(** A point with a latitude in [-90, 90] and a longitude in
    [-180, 180]; a point with one of the two outside. *)
Definition in_range (p : point) : Prop :=
  (-90 <= latitude p /\ latitude p <= 90) /\
  (-180 <= longitude p /\ longitude p <= 180).

Definition out_of_range (p : point) : Prop := ~ in_range p.

(** Sample points: Geneva, Zurich, Amsterdam, and a latitude of 100. *)
Definition geneva : point := (462 # 10, 61 # 10).
Definition zurich : point := (474 # 10, 85 # 10).
Definition amsterdam : point := (5237403 # 100000, 488969 # 100000).
Definition off_the_map : point := (100, 0).

(** The layer of the class documentation: from Geneva to Zurich by way
    of Amsterdam, as the constructor leaves it. *)
Definition sample_layer : Directions :=
  mk_Directions geneva zurich [amsterdam] None
    [ (462 # 10, 488969 # 100000); (5237403 # 100000, 85 # 10) ]
    false false false false "DRIVING" EmptyString.

Definition sample_data : list point := [geneva; amsterdam; zurich].

(** ** More of the object's life *)

Definition with_travel_mode (v : string) (self : Directions) : Directions :=
  mk_Directions (start self) (end_ self) (waypoints self) (data self)
    (data_bounds self) (avoid_ferries self) (avoid_highways self)
    (avoid_tolls self) (optimize_waypoints self) v (layer_status self).

(** Assigning [travel_mode], an [Enum] over [ALLOWED_TRAVEL_MODES]: the
    class has neither a hook nor an observer on it. *)
Definition setattr_travel_mode (value : string) : M Directions unit :=
  new <- lift (travel_mode_validate value) ;;
  modify (with_travel_mode new).

Definition with_avoid_ferries (v : bool) (self : Directions) : Directions :=
  mk_Directions (start self) (end_ self) (waypoints self) (data self)
    (data_bounds self) v (avoid_highways self) (avoid_tolls self)
    (optimize_waypoints self) (travel_mode self) (layer_status self).

Definition with_avoid_highways (v : bool) (self : Directions) : Directions :=
  mk_Directions (start self) (end_ self) (waypoints self) (data self)
    (data_bounds self) (avoid_ferries self) v (avoid_tolls self)
    (optimize_waypoints self) (travel_mode self) (layer_status self).

Definition with_avoid_tolls (v : bool) (self : Directions) : Directions :=
  mk_Directions (start self) (end_ self) (waypoints self) (data self)
    (data_bounds self) (avoid_ferries self) (avoid_highways self) v
    (optimize_waypoints self) (travel_mode self) (layer_status self).

Definition with_optimize_waypoints (v : bool) (self : Directions) : Directions :=
  mk_Directions (start self) (end_ self) (waypoints self) (data self)
    (data_bounds self) (avoid_ferries self) (avoid_highways self)
    (avoid_tolls self) v (travel_mode self) (layer_status self).

(** Assigning one of the four [Bool] flags: the value is stored, the
    class has neither a hook nor an observer on them. *)
Definition setattr_avoid_ferries (value : bool) : M Directions unit :=
  modify (with_avoid_ferries value).

Definition setattr_avoid_highways (value : bool) : M Directions unit :=
  modify (with_avoid_highways value).

Definition setattr_avoid_tolls (value : bool) : M Directions unit :=
  modify (with_avoid_tolls value).

Definition setattr_optimize_waypoints (value : bool) : M Directions unit :=
  modify (with_optimize_waypoints value).

(** Assigning a list to [data_bounds] from outside: the trait is a plain
    [List()], public and writable; any list is stored as it is and
    nothing in the class looks at it. *)
Definition setattr_data_bounds (value : list point) : M Directions unit :=
  modify (with_data_bounds value).

(** One assignment to a trait other than [data_bounds], with the object
    as the assignment leaves it, whether it returned or raised. *)
Inductive assignment_elsewhere : Directions -> Directions -> Prop :=
| assign_start value self :
    assignment_elsewhere self (state_of (setattr_start value self))
| assign_end value self :
    assignment_elsewhere self (state_of (setattr_end value self))
| assign_waypoints value self :
    assignment_elsewhere self (state_of (setattr_waypoints value self))
| assign_data value self :
    assignment_elsewhere self (state_of (setattr_data value self))
| assign_layer_status value self :
    assignment_elsewhere self (state_of (setattr_layer_status value self))
| assign_travel_mode value self :
    assignment_elsewhere self (state_of (setattr_travel_mode value self))
| assign_avoid_ferries value self :
    assignment_elsewhere self (state_of (setattr_avoid_ferries value self))
| assign_avoid_highways value self :
    assignment_elsewhere self (state_of (setattr_avoid_highways value self))
| assign_avoid_tolls value self :
    assignment_elsewhere self (state_of (setattr_avoid_tolls value self))
| assign_optimize_waypoints value self :
    assignment_elsewhere self (state_of (setattr_optimize_waypoints value self)).

(** One assignment to any trait of the object. *)
Inductive assignment : Directions -> Directions -> Prop :=
| assign_elsewhere self self' :
    assignment_elsewhere self self' -> assignment self self'
| assign_data_bounds value self :
    assignment self (state_of (setattr_data_bounds value self)).

(** The objects a program can hold: what the constructor returned, after
    any number of assignments to any of its traits. *)
Inductive reachable : Directions -> Prop :=
| reach_constructed st en w kwargs ev self :
    Directions___init__ st en w kwargs tt = (ev, tt, inr self) ->
    reachable self
| reach_assigned self self' :
    reachable self -> assignment self self' -> reachable self'.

:::::

=== Task details ===
Your reply is one number: how many lines of the records above contain the word "longitude".

=== Output below ===
2